Evaluation of novel slim biopsy forceps for diagnosis of biliary strictures: Single-institutional study of consecutive 360 cases (with video)

World J Gastroenterol. 2017 Sep 21;23(35):6429-6436. doi: 10.3748/wjg.v23.i35.6429.

Abstract

Aim: To evaluate the feasibility and reliability of endoscopic transpapillary bile duct biopsy for the diagnosis of biliary strictures.

Methods: A total of 360 patients (241 men) who underwent endoscopic retrograde cholangiopancreatography for biliary strictures with biopsy from April 2012 to March 2016 at Tokyo Medical University Hospital were retrospectively reviewed. This study was approved by our Institutional Review Board (No. 3516). Informed consent was obtained from all individual participants included in this study.
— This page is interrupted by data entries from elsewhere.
(** * crypto_balancer: the driver [main.py] and the engine it orchestrates

    The driver ([balancing], [set_up_logger] and the [__main__] block of
    [crypto_balancer/main.py]) is embedded from its source.  The classes it
    imports ([CCXTExchange], [Portfolio], [SimpleBalancer], [Executor]) are
    not in the source tree; the driver is embedded with those classes as
    parameters, and an embedding of them written from the specification
    (module [Engine]) carries the properties that are about them.

    Python's [float] is IEEE-754 binary64: it is embedded as Rocq's primitive
    [float], whose operations are the same correctly rounded ones. *)

From Stdlib Require Import ZArith List String Ascii Floats Bool Lia.
From Stdlib Require QArith.
From stdpp Require Import base option gmap strings list.
Import ListNotations.

Local Open Scope string_scope.
Local Open Scope list_scope.

(** ** Python strings *)

Module Py.

(** [str.isspace] on the ASCII range: TAB, LF, VT, FF, CR, FS, GS, RS, US
    and the space. *)
Definition is_space (c : ascii) : bool :=
  let n := nat_of_ascii c in
  ((9 <=? n)%nat && (n <=? 13)%nat) || ((28 <=? n)%nat && (n <=? 32)%nat).

(** [s.split(sep)] for a one-character separator: empty pieces are kept,
    and the result is never empty. *)
Fixpoint split_on (sep : ascii) (s : string) : list string :=
  match s with
  | EmptyString => [EmptyString]
  | String c rest =>
      if Ascii.eqb c sep then EmptyString :: split_on sep rest
      else match split_on sep rest with
           | w :: ws => String c w :: ws
           | [] => [String c EmptyString]
           end
  end.

(** [s.split()]: pieces are maximal runs of non-space characters. *)
Fixpoint split (s : string) : list string :=
  match s with
  | EmptyString => []
  | String c rest =>
      if is_space c then split rest
      else match rest with
           | EmptyString => [String c EmptyString]
           | String c' _ =>
               if is_space c' then String c EmptyString :: split rest
               else match split rest with
                    | w :: ws => String c w :: ws
                    | [] => [String c EmptyString]
                    end
           end
  end.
The biopsy specimens were obtained using a novel slim biopsy forceps (Radial Jaw 4P, Boston Scientific, Boston, MA, United States).

Results: The sensitivity, specificity, positive predictive value, negative predictive value, and accuracy were 69.6%, 100%, 100%, 59.1%, and 78.8%, respectively. The sensitivity was 75.6% in bile duct cancer, 64% in pancreatic cancer, 61.1% in gallbladder cancer, and 57.1% in metastasis. In bile duct cancer, a lower sensitivity was observed for perihilar bile duct stricture (68.7%) than for distal bile duct stricture (83.1%). In terms of the stricture lengths of pancreatic cancer, gallbladder cancer, and metastasis, a longer stenosis resulted in a better sensitivity. In particular, there was a significant difference between pancreatic cancer and gallbladder cancer (P < 0.05). One major complication was perforation of the extrahepatic bile duct with bile leakage.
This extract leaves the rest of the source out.